Nos ancêtres les Gaulois et autres fadaises
La crise continue de faire des ravages, la situation économique rend difficile toute extension des réformes. En février 1937, le gouvernement décrète la « pause ». En juin, voulant avoir les mains libres pour agir sur la crise financière, Blum demande aux deux chambres le pouvoir de légiférer par « décrets-lois ». Les députés acceptent. Les sénateurs refusent. Démission de Blum, qui est remplacé par un très insipide radical. Un an plus tard, au printemps 1938, il est rappelé. L’Europe est au bord de l’abîme. Hitler vient d’annexer l’Autriche. Le vieux socialiste a dans l’idée de former un gouvernement d’union nationale qui soit à la mesure du péril. Les querelles partisanes l’en empêchent. Un autre radical, Édouard Daladier, prend le pouvoir en cherchant sa majorité à droite. En novembre 1938, les syndicats tentent de réactiver l’esprit de 36, ils appellent à la grève. Médiocre baroud d’honneur : les travailleurs sont fatigués, l’espérance n’y est plus. L’échec du mouvement signe, pour les historiens, la fin de cette parenthèse de notre histoire.
Sur le strict plan des faits, on le voit, le Front populaire fut bref et de portée limitée. Il ne sonna pas la fin du capitalisme, ni les débuts triomphants de cette mythique révolution qui, depuis des décennies, faisait rêver ses partisans et donnait des cauchemars aux classes possédantes. Pourtant, cette éphémère parenthèse reste un moment important de notre histoire.

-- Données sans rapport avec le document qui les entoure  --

(** * The BLE console transport of s1-micropython (src/main.c)

    A shallow embedding of the two REPL ring buffers, the outbound sender
    [ble_send_pending_data], the console functions [mp_hal_stdout_tx_strn]
    and [mp_hal_stdin_rx_chr], and the BLE event handler [SWI2_IRQHandler],
    followed by the properties of the transport layer.

    C integers are modelled as [Z] with the 16-bit wrap-around written out,
    the ring storage as a list of bytes updated by index, the file-scope
    variables as one record threaded through every function, and the calls
    into the SoftDevice as entries of a log answered by a script.

    Behind the transport come the device name and the advertising data of
    [ble_init], [machine_mac_address], and, each in a module of its own,
    the flash over [spim_tx_rx], the state of the FPGA, the clock, the
    allocator of lib.c and the loops of [Reset_Handler]. *)

From Stdlib Require Import ZArith List Lia Bool.
From Stdlib Require Import Init.Byte Strings.Byte.
From stdpp Require Import base numbers list option.

Local Open Scope Z_scope.

(** ** Constants *)

(** [#define MAX_MTU_LENGTH 128] *)
Definition MAX_MTU_LENGTH : Z := 128.

(** [#define RING_BUFFER_LENGTH (1024 + 45)] *)
Definition RING_BUFFER_LENGTH : Z := 1024 + 45.

(** Values of the nRF5 SDK headers (nrf_error.h, ble_err.h, ble_types.h,
    ble_gap.h, ble_hci.h), which the repository includes but does not
    contain. *)
Definition NRF_SUCCESS : Z := 0.
Definition NRF_ERROR_INVALID_STATE : Z := 8.
Definition NRF_ERROR_RESOURCES : Z := 19.
Definition BLE_ERROR_INVALID_CONN_HANDLE : Z := 0x3002.
Definition BLE_CONN_HANDLE_INVALID : Z := 0xFFFF.
Definition BLE_GAP_ADV_SET_HANDLE_NOT_SET : Z := 0xFF.
Definition BLE_HCI_REMOTE_USER_TERMINATED_CONNECTION : Z := 0x13.
Definition BLE_GAP_SEC_STATUS_PAIRING_NOT_SUPP : Z := 0x85.

(** Conversion to [uint16_t]. *)
Definition uint16_t (z : Z) : Z := z mod 65536.

(** ** Data *)

(** One REPL ring buffer: [struct { uint8_t buffer[RING_BUFFER_LENGTH];
    uint16_t head; uint16_t tail; }]. *)
Record ring : Type := Ring {
  buffer : list byte;
  head : Z;
  tail : Z
}.

(** The file-scope variables of main.c that the transport uses:
    [ble_handles.connection], [ble_handles.advertising],
    [ble_handles.tx_characteristic.value_handle], [negotiated_mtu] and the
    two rings [rx] and [tx]. *)
Record state : Type := State {
  connection : Z;
  advertising : Z;
  tx_value_handle : Z;
  negotiated_mtu : Z;
  rx : ring;
  tx : ring
}.

(** The events [sd_ble_evt_get] hands to the handler, with the fields the
    handler reads. [BLE_EVT_OTHER] stands for every event id without a case
    of its own. *)
Inductive ble_evt : Type :=
| BLE_GAP_EVT_CONNECTED (conn_handle : Z)
| BLE_GAP_EVT_DISCONNECTED (conn_handle : Z)
| BLE_GAP_EVT_PHY_UPDATE_REQUEST (conn_handle : Z)
| BLE_GATTS_EVT_EXCHANGE_MTU_REQUEST (conn_handle : Z) (client_rx_mtu : Z)
| BLE_GATTS_EVT_WRITE (conn_handle : Z) (data : list byte)
| BLE_GATTC_EVT_TIMEOUT (conn_handle : Z)
| BLE_GATTS_EVT_TIMEOUT (conn_handle : Z)
| BLE_GATTS_EVT_SYS_ATTR_MISSING (conn_handle : Z)
| BLE_GAP_EVT_SEC_PARAMS_REQUEST (conn_handle : Z)
| BLE_EVT_OTHER (evt_id : Z).

(** An event as it is queued for the handler: the event and the codes the
    SoftDevice returns to the calls the handler makes for it, in call order
    (a missing code is [NRF_SUCCESS]). *)
Record queued : Type := Queued {
  evt : ble_evt;
  sd_ret : list Z
}.

(** The answer to one [sd_ble_gatts_hvx] call: its return code, and the
    events the handler serves before the foreground runs on. *)
Record reply : Type := Reply {
  err : Z;
  served : list queued
}.

(** The calls that leave the transport. *)
Inductive call : Type :=
| sd_ble_gatts_hvx (conn_handle : Z) (handle : Z) (p_data : list byte)
| NRFX_DELAY_US (us : Z)
| sd_app_evt_wait
| sd_ble_gap_ppcp_get
| sd_ble_gap_conn_param_update (conn_handle : Z)
| sd_ble_gap_adv_start (adv_handle : Z) (conn_cfg_tag : Z)
| sd_ble_gap_phy_update (conn_handle : Z)
| sd_ble_gatts_exchange_mtu_reply (conn_handle : Z) (server_rx_mtu : Z)
| sd_ble_gap_disconnect (conn_handle : Z) (hci_status_code : Z)
| sd_ble_gatts_sys_attr_set (conn_handle : Z)
| sd_ble_gap_sec_params_reply (conn_handle : Z) (sec_status : Z)
| NVIC_SystemReset.

(** The machine and its surroundings: the variables, what the SoftDevice
    will answer to the coming [sd_ble_gatts_hvx] calls ([hvx]), which events
    the handler serves during the coming delays and waits, and between the
    test of the rings and the wait in [mp_hal_stdin_rx_chr] ([idle]), and
    the calls made so far, each with the variables at the time of the call.
    An exhausted script answers [NRF_SUCCESS] and delivers nothing. *)
Record world : Type := World {
  st : state;
  hvx : list reply;
  idle : list (list queued);
  log : list (call * state)
}.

Sa place particulière dans la chronologie y est pour beaucoup. 1936, c’est trois ans à peine avant 1939. Les photos que chacun a dans la tête d’ouvriers en tandem, de prolos joyeux pique-niquant au bord de la Marne, de grévistes valsant au son de l’accordéon sont les dernières images heureuses avant qu’on ne passe, dans le grand album du temps, à celles en noir et sang de la page suivante. Son poids symbolique compte aussi sur le plan politique : premier gouvernement socialiste de la République, on l’a dit, il reste un temps essentiel de l’histoire de la gauche en France. Profitons-en donc pour en parler.

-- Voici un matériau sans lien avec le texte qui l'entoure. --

(** Induction over the runs of the script. *)
Lemma run_ind (P : State -> Prop) (html : string) :
  P (start html) ->
  (forall (evs : list Event) (s : State) (ev : Event) (s' : State),
      run calculateAngle (start html) evs = Some s -> P s ->
      step calculateAngle s ev = Some s' -> P s') ->
  forall (evs : list Event) (s : State),
    run calculateAngle (start html) evs = Some s -> P s.
Proof.
  intros H0 HS evs. induction evs as [|ev evs IH] using rev_ind; intros s R.
  - injection R as <-. exact H0.
  - apply run_snoc_inv in R. destruct R as (s1 & R1 & E).
    exact (HS evs s1 ev s R1 (IH s1 R1) E).
Qed.

End RunInvariants.

Lemma reference_effects_app (a b : list Effect) :
  reference_effects (a ++ b) = reference_effects a ++ reference_effects b.
Proof. apply filter_app. Qed.

Lemma reference_effects_recalculate (i u : number) :
  reference_effects (recalculate_effects i u) = [].
Proof.
  unfold recalculate_effects, recalculate. case_ifs; reflexivity.
Qed.

Ltac loop_step_case new :=
  cbn; case_ifs; cbn; rewrite ?reference_effects_app; cbn;
  rewrite ?app_nil_r;
  repeat split; auto;
  try (exists new; rewrite ?app_nil_r; auto);
  try (intros _ E; apply app_eq_nil in E; destruct E as [_ E];
       discriminate E).

Section ReferenceFlow.

Variable calculateAngle :
  option Keypoint -> option Keypoint -> option Keypoint -> number.

Lemma reference_effects_poses (g : GuiState) (thr mp img : number)
    (ps : list Pose) :
  reference_effects (flat_map (pose_effects calculateAngle g thr mp img) ps)
  = [].
Proof.
  induction ps as [|p ps IH]; [reflexivity|].
  cbn [flat_map]. rewrite reference_effects_app, IH, app_nil_r.
  unfold pose_effects. destruct (JS.ge (score p) thr); [|reflexivity].
  rewrite reference_effects_app, reference_effects_recalculate.
  unfold draw_effects. case_ifs; reflexivity.
Qed.

Lemma poseDetectionFrame_resume_same (a : SwitchCase) (ps : list Pose)
    (s : State) :
  let s' := poseDetectionFrame_resume calculateAngle a ps s in
  fresh s' = fresh s /\ predictedPoses s' = predictedPoses s
  /\ image s' = image s.
Proof.
  cbv zeta. unfold poseDetectionFrame_resume. change ([] ++ ps) with ps.
  fold (minPoseConfidence_of a (guiState s)).
  fold (minPartConfidence_of a (guiState s)).
  set (s1 := if showVideo (output (guiState (emit ClearRect s)))
             then emit DrawVideo (emit ClearRect s) else emit ClearRect s).
  destruct (forEach_fold calculateAngle
              (minPoseConfidence_of a (guiState s))
              (minPartConfidence_of a (guiState s)) ps s1)
    as [(_ & _ & Im & Pr & _ & Fr & _) _].
  change (fresh (suspend ?k (emit ?e ?x))) with (fresh x).
  change (predictedPoses (suspend ?k (emit ?e ?x)))
    with (predictedPoses x).
  change (image (suspend ?k (emit ?e ?x))) with (image x).
  rewrite Fr, Pr, Im. subst s1. cbn.
  destruct (showVideo (output (guiState s))); cbn; auto.
Qed.

(** A step of the frame loop leaves everything the reference load works
    with as it is. *)
Lemma loop_step_preserves (k : Pending) (o : Outcome) (s s' : State) :
  is_bind k = false -> is_reference_wait k = false ->
  resume calculateAngle k o s = Some s' ->
  reference_effects (trace s') = reference_effects (trace s)
  /\ guiState s' = guiState s /\ tensors s' = tensors s
  /\ fresh s' = fresh s /\ imgResult s' = imgResult s
  /\ predictedPoses s' = predictedPoses s
  /\ (exists new, pending s' = pending s ++ new
                  /\ filter is_reference_wait new = []
                  /\ filter is_bind new = [])
  /\ (uncaught s <> [] -> uncaught s' <> []).
Proof.
  intros B R.
  destruct k; try discriminate B; try discriminate R;
    destruct o; cbn [resume]; intros H; try discriminate H;
    injection H as <-.
  - (* a tick resumes *)
    destruct (poseDetectionFrame_resume_spec calculateAngle a poses s)
      as (T & P & G & I & Te & U).
    destruct (poseDetectionFrame_resume_same a poses s) as (F & Pr & _).
    rewrite T, G, I, Te, U, F, Pr, !reference_effects_app,
      reference_effects_poses.
    replace (reference_effects
               (if showVideo (output (guiState s)) then [DrawVideo] else []))
      with (@nil Effect)
      by (destruct (showVideo (output (guiState s))); reflexivity).
    cbn [reference_effects filter is_reference_effect app].
    rewrite app_nil_r. repeat split; auto.
    exists [AnimationFrameRequest]. auto.
  - (* the estimation of a tick fails *)
    loop_step_case (@nil Pending).
  - (* the animation frame fires *)
    unfold poseDetectionFrame.
    destruct (algorithm (guiState s)).
    + destruct (net (guiState s));
        [loop_step_case [AwaitFrameEstimate case_single_pose]
        |loop_step_case (@nil Pending)].
    + destruct (net (guiState s));
        [loop_step_case [AwaitFrameEstimate case_multi_pose]
        |loop_step_case (@nil Pending)].
    + loop_step_case [AnimationFrameRequest].
Qed.

End ReferenceFlow.

Section FlowInvariant.

Variable calculateAngle :
  option Keypoint -> option Keypoint -> option Keypoint -> number.

Lemma bind_alone (s : State) (i : nat) (k : Pending) :
  (loop_tokens (pending s) <= 1)%nat ->
  (forall x, In x (pending s) -> is_bind x = true) ->
  nth_error (pending s) i = Some k ->
  remove_nth i (pending s) = [].
Proof.
  intros L A N.
  pose proof (@loop_tokens_remove _ _ _ N) as R.
  assert (Bk : is_bind k = true) by (apply A; exact (nth_error_In _ _ N)).
  assert (Tk : loop_token k = 1%nat) by (destruct k; try discriminate Bk; reflexivity).
  destruct (remove_nth i (pending s)) as [|x l] eqn:E; [reflexivity|].
  assert (Ix : In x (pending s)) by (apply (@In_remove_nth _ x i); rewrite E; left; reflexivity).
  apply A in Ix. cbn [loop_tokens] in R.
  destruct x; try discriminate Ix; cbn in R; lia.
Qed.

Lemma flow_loop_step (k : Pending) (o : Outcome) (i : nat) (s s' : State) :
  is_bind k = false -> is_reference_wait k = false ->
  nth_error (pending s) i = Some k ->
  resume calculateAngle k o (with_pending (remove_nth i (pending s)) s)
  = Some s' ->
  reference_flow calculateAngle s -> reference_flow calculateAngle s'.
Proof.
  intros B R N E F.
  apply (@loop_step_preserves calculateAngle k o _ s' B R) in E.
  cbn [trace guiState tensors fresh imgResult predictedPoses pending uncaught
       with_pending] in E.
  destruct E as (Tr & G & Te & Fr & Im & Pr & (new & P & Nr & Nb) & U).
  assert (KI : In k (pending s)) by exact (nth_error_In _ _ N).
  assert (FR : filter is_reference_wait (pending s')
               = filter is_reference_wait (pending s)).
  { rewrite P, filter_app, Nr, app_nil_r.
    apply (@filter_remove_other is_reference_wait _ _ _ N R). }
  assert (FB : filter is_bind (pending s') = filter is_bind (pending s)).
  { rewrite P, filter_app, Nb, app_nil_r.
    apply (@filter_remove_other is_bind _ _ _ N B). }
  assert (IN : forall x, is_reference_wait x = true ->
                         In x (pending s) -> In x (pending s')).
  { intros x Hx Ix. rewrite P. apply in_or_app. left.
    apply (@In_remove_nth_other _ x k i _ Ix N). intros ->. congruence. }
  destruct F as [F1 F2 F3 F4 F5 F6 F7
                |F1 F2 F3 F4 F5 F6 F7 F8 F9
                |F1 F2 F3 F4 F5 F6 F7 F8 F9
                |F1 F2 F3 F4 F5 F6 F7 F8 F9
                |p F1 F2 F3 F4 F5 F6 F7 F8].
  - apply F7 in KI. congruence.
  - apply flow_loading; try congruence. apply IN; auto.
  - apply flow_estimating; try congruence. apply IN; auto.
  - apply flow_aborted; try congruence. auto.
  - apply flow_finished with (p := p); congruence.
Qed.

La déchirure du congrès de Tours
Un des drames éternels du mouvement ouvrier est son incapacité à s’unir. Là où nous l’avions laissé, à la fin du xix e siècle, il était partagé encore en une multitude de chapelles, de courants, de tendances, toutes rivales, toutes plus ou moins ennemies. Le but final était le même : réussir à détruire le capitalisme pour le remplacer par une société plus juste dans laquelle les biens seraient à tous et le bonheur à chacun. Personne n’était capable de s’entendre sur les moyens d’y arriver : faut-il y aller pas à pas ? Conquérir par exemple les municipalités une à une pour y démarrer le travail de réforme et abattre le vieux monde par tranches, comme le pensent les « possibilistes » ? Doit-on tout miser sur la création d’un parti fort et centralisé et une prise de contrôle de l’État, comme l’estiment les marxistes ? Ou s’en défier, comme le pensent les héritiers de Bakounine, ennemis de toute autorité ? Faut-il faire jouer le jeu des élections, tenter des alliances au coup par coup avec les « partis bourgeois », voire participer à leurs gouvernements comme le pensent les « socialistes indépendants » ? Ou au contraire, comme l’estiment les grands syndicats, est-il préférable de refuser le système des partis pour arriver à la révolution « par le bas », c’est-à-dire par la grève générale, qui permettra à tous les prolétaires d’en finir par eux-mêmes avec le capitalisme ?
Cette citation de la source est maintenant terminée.